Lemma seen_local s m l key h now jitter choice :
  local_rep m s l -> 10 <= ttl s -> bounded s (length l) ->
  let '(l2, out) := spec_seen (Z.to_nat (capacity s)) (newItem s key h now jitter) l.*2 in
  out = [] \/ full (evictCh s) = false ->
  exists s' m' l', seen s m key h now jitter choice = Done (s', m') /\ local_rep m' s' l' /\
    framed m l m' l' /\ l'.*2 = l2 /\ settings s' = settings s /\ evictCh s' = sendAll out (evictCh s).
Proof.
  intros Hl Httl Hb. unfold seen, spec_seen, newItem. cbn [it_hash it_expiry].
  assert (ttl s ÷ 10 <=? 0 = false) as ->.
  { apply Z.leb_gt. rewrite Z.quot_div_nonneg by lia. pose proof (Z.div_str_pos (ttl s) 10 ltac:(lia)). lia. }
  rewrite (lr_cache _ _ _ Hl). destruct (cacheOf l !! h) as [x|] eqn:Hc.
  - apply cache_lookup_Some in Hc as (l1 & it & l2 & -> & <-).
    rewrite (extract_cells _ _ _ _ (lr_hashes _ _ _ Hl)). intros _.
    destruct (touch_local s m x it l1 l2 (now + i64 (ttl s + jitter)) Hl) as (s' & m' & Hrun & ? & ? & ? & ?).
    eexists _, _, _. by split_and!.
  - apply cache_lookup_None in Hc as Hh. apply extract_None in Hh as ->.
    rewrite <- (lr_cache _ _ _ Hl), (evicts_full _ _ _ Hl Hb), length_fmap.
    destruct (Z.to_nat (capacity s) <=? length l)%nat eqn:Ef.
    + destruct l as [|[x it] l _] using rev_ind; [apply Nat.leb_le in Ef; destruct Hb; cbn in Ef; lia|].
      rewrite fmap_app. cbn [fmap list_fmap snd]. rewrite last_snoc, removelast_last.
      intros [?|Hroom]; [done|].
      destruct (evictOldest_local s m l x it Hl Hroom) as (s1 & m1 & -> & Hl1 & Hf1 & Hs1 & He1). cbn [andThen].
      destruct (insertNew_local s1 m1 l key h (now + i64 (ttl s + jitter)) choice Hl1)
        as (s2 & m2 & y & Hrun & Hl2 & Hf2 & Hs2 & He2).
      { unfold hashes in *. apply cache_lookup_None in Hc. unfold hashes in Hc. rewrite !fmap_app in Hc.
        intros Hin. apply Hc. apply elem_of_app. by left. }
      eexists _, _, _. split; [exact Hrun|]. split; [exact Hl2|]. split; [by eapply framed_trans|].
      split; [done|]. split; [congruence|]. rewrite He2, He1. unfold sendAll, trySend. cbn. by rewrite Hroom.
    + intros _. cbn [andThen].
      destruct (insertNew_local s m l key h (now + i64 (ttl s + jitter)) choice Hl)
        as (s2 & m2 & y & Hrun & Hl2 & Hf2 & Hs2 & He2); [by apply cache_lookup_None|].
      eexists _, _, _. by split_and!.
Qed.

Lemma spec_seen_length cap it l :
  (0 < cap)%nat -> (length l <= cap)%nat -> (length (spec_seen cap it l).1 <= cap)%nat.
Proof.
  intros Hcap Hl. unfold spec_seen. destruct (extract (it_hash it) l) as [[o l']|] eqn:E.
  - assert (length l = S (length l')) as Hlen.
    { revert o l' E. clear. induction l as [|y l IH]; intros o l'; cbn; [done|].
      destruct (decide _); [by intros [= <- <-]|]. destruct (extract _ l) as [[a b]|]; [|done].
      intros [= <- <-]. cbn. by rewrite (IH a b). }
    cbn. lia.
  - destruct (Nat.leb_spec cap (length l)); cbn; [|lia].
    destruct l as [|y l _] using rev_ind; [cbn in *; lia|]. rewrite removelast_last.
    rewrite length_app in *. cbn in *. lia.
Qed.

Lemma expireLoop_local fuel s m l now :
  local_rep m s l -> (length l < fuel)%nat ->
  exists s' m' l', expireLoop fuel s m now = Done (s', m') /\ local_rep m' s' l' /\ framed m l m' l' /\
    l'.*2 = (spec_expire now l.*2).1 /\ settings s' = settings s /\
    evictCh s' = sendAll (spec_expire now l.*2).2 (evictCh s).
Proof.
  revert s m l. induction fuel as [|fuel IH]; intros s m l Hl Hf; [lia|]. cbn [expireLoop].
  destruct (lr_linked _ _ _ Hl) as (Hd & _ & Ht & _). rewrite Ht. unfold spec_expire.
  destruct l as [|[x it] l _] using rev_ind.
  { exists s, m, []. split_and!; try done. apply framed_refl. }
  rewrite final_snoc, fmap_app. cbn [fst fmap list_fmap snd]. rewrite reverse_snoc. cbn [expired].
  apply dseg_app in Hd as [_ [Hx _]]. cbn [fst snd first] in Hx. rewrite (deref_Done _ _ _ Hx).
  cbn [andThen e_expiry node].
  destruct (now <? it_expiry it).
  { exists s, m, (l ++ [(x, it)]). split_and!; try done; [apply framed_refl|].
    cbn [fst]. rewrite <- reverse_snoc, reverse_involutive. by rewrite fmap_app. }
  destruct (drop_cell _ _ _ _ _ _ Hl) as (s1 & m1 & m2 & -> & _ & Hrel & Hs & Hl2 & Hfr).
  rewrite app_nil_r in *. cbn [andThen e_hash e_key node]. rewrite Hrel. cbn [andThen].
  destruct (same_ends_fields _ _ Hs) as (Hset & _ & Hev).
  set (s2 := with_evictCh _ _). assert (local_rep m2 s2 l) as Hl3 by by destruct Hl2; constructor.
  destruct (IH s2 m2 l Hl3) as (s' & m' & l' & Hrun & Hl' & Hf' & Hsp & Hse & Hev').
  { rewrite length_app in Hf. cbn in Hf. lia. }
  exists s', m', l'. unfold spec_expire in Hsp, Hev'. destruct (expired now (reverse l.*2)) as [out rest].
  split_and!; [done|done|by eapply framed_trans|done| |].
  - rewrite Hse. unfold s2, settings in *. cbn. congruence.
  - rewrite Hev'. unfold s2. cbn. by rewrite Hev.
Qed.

* * * * * * * * *

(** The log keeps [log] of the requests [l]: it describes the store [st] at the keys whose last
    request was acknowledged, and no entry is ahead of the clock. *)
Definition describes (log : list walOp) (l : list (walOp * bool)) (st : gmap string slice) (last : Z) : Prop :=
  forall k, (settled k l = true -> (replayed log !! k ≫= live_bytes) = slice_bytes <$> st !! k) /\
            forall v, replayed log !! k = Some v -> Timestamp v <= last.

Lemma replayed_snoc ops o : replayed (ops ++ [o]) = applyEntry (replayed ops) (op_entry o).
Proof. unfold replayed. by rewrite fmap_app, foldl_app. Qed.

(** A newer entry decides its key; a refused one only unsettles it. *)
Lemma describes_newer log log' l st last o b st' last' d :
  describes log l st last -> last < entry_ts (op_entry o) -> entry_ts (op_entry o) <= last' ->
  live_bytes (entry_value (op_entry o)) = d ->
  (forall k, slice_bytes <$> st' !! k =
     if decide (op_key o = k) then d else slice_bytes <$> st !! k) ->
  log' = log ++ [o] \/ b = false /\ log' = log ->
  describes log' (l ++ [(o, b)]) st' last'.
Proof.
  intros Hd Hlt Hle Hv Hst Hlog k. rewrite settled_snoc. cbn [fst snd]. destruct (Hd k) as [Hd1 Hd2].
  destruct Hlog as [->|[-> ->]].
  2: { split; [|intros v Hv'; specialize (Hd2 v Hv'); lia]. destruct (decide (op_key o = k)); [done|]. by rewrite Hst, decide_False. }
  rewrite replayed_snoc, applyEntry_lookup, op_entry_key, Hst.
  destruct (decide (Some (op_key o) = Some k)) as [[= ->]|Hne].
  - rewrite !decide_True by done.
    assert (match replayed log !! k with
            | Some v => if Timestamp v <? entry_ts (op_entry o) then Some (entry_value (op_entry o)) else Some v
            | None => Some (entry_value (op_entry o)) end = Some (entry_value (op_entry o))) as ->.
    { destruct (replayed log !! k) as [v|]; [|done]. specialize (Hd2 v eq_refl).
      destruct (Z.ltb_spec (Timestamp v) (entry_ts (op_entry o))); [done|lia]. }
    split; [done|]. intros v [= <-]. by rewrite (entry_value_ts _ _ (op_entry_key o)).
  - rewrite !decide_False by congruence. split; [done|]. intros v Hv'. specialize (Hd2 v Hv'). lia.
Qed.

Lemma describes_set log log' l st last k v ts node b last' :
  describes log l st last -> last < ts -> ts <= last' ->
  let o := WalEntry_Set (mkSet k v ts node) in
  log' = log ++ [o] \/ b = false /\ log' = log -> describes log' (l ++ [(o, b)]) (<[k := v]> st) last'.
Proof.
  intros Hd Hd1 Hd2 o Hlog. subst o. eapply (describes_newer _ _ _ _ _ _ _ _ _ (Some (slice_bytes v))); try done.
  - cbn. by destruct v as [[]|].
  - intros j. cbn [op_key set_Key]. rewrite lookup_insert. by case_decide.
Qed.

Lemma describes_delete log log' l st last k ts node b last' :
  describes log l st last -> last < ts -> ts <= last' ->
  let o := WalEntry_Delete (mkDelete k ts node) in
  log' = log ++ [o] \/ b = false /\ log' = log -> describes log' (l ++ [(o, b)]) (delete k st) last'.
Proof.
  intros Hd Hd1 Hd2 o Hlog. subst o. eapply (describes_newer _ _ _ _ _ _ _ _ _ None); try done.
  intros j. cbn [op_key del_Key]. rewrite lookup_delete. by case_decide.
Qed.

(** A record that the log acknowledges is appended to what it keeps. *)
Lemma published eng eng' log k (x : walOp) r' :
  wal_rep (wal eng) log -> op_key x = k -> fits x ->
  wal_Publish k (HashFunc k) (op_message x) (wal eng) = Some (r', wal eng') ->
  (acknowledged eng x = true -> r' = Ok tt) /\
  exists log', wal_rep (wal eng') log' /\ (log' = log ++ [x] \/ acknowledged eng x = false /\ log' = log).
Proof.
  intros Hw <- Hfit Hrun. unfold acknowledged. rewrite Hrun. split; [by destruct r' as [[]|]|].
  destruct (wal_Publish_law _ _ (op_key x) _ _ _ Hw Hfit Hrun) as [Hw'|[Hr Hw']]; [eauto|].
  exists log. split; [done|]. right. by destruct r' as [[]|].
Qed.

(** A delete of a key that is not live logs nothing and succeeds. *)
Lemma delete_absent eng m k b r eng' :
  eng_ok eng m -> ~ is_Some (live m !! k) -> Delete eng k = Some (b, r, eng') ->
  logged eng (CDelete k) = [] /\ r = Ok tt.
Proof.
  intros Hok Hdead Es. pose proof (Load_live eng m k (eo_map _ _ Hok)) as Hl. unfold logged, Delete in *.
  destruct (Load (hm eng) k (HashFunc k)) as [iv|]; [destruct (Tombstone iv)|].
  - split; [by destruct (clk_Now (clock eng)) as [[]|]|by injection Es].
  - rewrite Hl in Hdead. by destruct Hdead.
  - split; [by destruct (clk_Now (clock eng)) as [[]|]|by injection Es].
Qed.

* * * * * * * * *

# Exercise requirements:
Give back exactly the lines above starting at the line where "forall k, (settled" appears and ending at the line where "Lemma describes_newer log" appears, both included, with no other lines.

# Expected output:
  forall k, (settled k l = true -> (replayed log !! k ≫= live_bytes) = slice_bytes <$> st !! k) /\
            forall v, replayed log !! k = Some v -> Timestamp v <= last.

Lemma replayed_snoc ops o : replayed (ops ++ [o]) = applyEntry (replayed ops) (op_entry o).
Proof. unfold replayed. by rewrite fmap_app, foldl_app. Qed.

(** A newer entry decides its key; a refused one only unsettles it. *)
Lemma describes_newer log log' l st last o b st' last' d :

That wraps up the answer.